Lorna Murchison, dont le père possède une importante fortune, est enlevée par des kidnappeurs qui espèrent obtenir, en échange de la jeune fille, qui est aveugle, une importante rançon. Mr Murchison est prêt à obéir aux ordres des ravisseurs mais la police découvre le drame. La gare centrale est dès lors sous une constante surveillance…
« Dire qu’il y en a qui sont prêts à payer 100 000 dollars pour récupérer ça »
Né à la fin du 19eme siècle en Pologne sous domination autrichienne, Rudolph Maté débute sa carrière au cinéma comme directeur de la photographie. Acquérant rapidement une solide réputation, il va travailler aux quatre coins de l'Europe, avec les plus grands cinéastes des années 20 et 30. Il met ainsi ses talents aux services de Carl Theodor Dreyer (« La passion de Jeanne d’Arc », « Vampyr »), Augusto Genina (« Prix de beauté ») ou encore René Clair (« Le dernier milliardaire »). Mais les bouleversements politiques qui agitent l'Allemagne et menacent l'Europe l'incitent, comme nombre de talents du septième art venus d'Europe centrale, à s'exiler à Hollywood. En Amérique, il poursuivra son travail durant une dizaine d'années (il œuvre notamment sur « To be or not to be » de Lubitsch, « Sahara » de Korda ou encore « La dame de Shanghai » de Welles) avant de débuter sur le tard, à la cinquantaine passée, une carrière de réalisateur qu'il consacrera pour l'essentiel à des westerns (« L’attaque de la rivière rouge », « Les années sauvages ») et des films d'aventure (« Passion sous les tropiques », « Horizons lointains ») de série. Même si à ses débuts il semble s'intéresser surtout au film noir (« Mort à l’arrivée »). C’est ainsi qu’il signe en 1950 « Midi gare centrale », d’après le roman de Thomas Walsh (dont les écrits seront une nouvelle fois adaptés quatre ans plus tard avec « Du plomb pour l’inspecteur » de Richard Quine).

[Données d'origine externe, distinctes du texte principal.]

(** The nodes whose translator has [invariant(!reqs.has(kOplogTs))]. *)
Definition cannotProduceOplogTs (root : QuerySolutionNode) : bool :=
  match root with
  | QVirtualScan _ | QIndexScan _ | QFetch _ _ _ => true
  | _ => false
  end.

(** A virtual scan that mocks a collection scan with record ids. *)
Definition virtualScanWithRecordId : QuerySolutionNode :=
  QVirtualScan (mkVirtualScan 1 [] kCollScan true []).

(* ===================================================================== *)
(** * Joins of more than two children *)
(* ===================================================================== *)

(** The joins that and-hash and and-sorted stack for the children after the
    second: each becomes the outer side of a new join, whose inner side is
    the join built so far. *)
Definition joinedOnto (join : PlanStage -> PlanStage -> SlotVector -> SlotVector -> PlanStage)
           (base : PlanStage) (more : list (PlanStage * SlotId * SlotId)) : PlanStage :=
  fold_left (fun inner entry =>
               let '(stage, idSlot, resultSlot) := entry in
               join stage inner [idSlot] [resultSlot])
            more base.

(** The children after the second, built one after the other from the
    state [st] to the state [st'] with the requirements [childReqs]: every
    one gives its stage and binds the record id and the result to the two
    slots of its entry. *)
Fixpoint builtInOrder (buildChild : QuerySolutionNode -> ChildBuilder)
         (childReqs : PlanStageReqs) (children : list QuerySolutionNode)
         (st : BuildState) (built : list (PlanStage * SlotId * SlotId))
         (st' : BuildState) {struct children} : Prop :=
  match children, built with
  | [], [] => st' = st
  | child :: children', (stage, idSlot, resultSlot) :: built' =>
      exists outputs st1,
        buildChild child childReqs st = (Ok (stage, outputs), st1) /\
        Slots.getIfExists outputs kRecordId = Some idSlot /\
        Slots.getIfExists outputs kResult = Some resultSlot /\
        builtInOrder buildChild childReqs children' st1 built' st'
  | _, _ => False
  end.

(* ===================================================================== *)
(** * The shard key of a document *)
(* ===================================================================== *)

(** The expression that a sharding filter projects for one element of the
    shard-key pattern: the binding of its path, hashed for a hashed
    element. *)
Definition shardKeyPart (keyPatternElem : BSONElement) (binding : EExpression)
  : EExpression :=
  match keyValue keyPatternElem with
  | KeyHashed => makeFunction "shardHash" [binding]
  | _ => binding
  end.

Definition shardKeyParts (shardKeyPattern : BSONObj) (bindings : list EExpression)
  : list EExpression :=
  map (fun p => shardKeyPart (fst p) (snd p)) (combine shardKeyPattern bindings).

(** The loop over the shard-key pattern, from the state [st] to the state
    [st']: for every element a fresh slot, then the binding of the path of
    the element in the slot [r] of the result. *)
Fixpoint boundInOrder (X : Collaborators) (r : SlotId) (shardKeyPattern : BSONObj)
         (st : BuildState) (slots : SlotVector) (bindings : list EExpression)
         (st' : BuildState) {struct shardKeyPattern} : Prop :=
  match shardKeyPattern, slots, bindings with
  | [], [], [] => st' = st
  | elem :: more, slot :: slots', binding :: bindings' =>
      exists st1 st2,
        generateSlotId st = (Ok slot, st1) /\
        generateShardKeyBinding X (Rehydrate.FieldRef (fieldName elem)) (EVariable r) 0 st1
        = (Ok binding, st2) /\
        boundInOrder X r more st2 slots' bindings' st'
  | _, _, _ => False
  end.

(** [emplace] of the entries, one after the other. *)
Definition emplaceAll (entries projections : list (SlotId * EExpression))
  : list (SlotId * EExpression) :=
  fold_left (fun pm entry => slotMapInsert (fst entry) (snd entry) pm) entries projections.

« Quand j’ai commencé dans la police, je ne croyais guère à la prière. Je lui préférai une bonne matraque. Mais en prenant de l’âge... »
Qu’on se le dise, « Midi gare centrale » ne fait pas référence à l’horaire d’un train. Il s’agit en fait d’un rendez-vous impérieux, devant servir de conclusion à une sombre et crapuleuse affaire de kidnapping. Avec beaucoup de finesse et un vrai sens du timing, le réalisateur Rudolph Maté nous met dans le bain dès les toutes premières minutes de l’intrigue, durant lesquelles l’étrange comportement de deux hommes qui viennent de monter dans le même train de banlieue éveillera la curiosité d’une passagère particulièrement vigilante. La suite sera une merveille d’efficacité : on y suivra l’enquête de police minutieuse pour identifier les coupables et retrouver la trace de la pauvre otage avant qu’elle ne soit exécutée. Et cela en totale immersion (jusque dans les scènes de filatures) et dans un laps de temps très resserré à peine 80 min ?). S’appuyant sur un scénario remarquablement écrit, Rudolph Maté signe là un formidable thriller en utilisant pour unique décor (ou presque) la gare centrale de Los Angeles. Un lieu public et familier qui livre ici ses secrets (points d’observation cachés, souterrains glauques) et qui se transforme ici en un lieu de passage anonyme et oppressant, théâtre d’un crime des plus sordide. Mais au-delà de ses qualité formelles, la réussite de ce « Midi gare centrale » est aussi due à la finesse de son écriture et notamment à la psychologie de ses personnages. A l’image de la complémentarité de son tandem de policiers (le jeune flic nerveux et zélé qui apprend la sagesse au contact de son ainé calme et flegmatique), obligés de recourir à des méthodes de gangsters pour obtenir des informations. Ou encore à celle du méchant du film qui de par ses agissements (violences physique et mentale sur une jeune aveugle qu’il prévoit de liquider de toutes façons) offre un niveau de malveillance et de perversité rarement vu dans les productions de l’époque, code de censure oblige. Porté par un excellent casting (William Holden, Barry Fitzgerald), « Midi gare centrale » est un bijou méconnu du film noir des années 50 qu’il convient de redécouvrir de toute urgence.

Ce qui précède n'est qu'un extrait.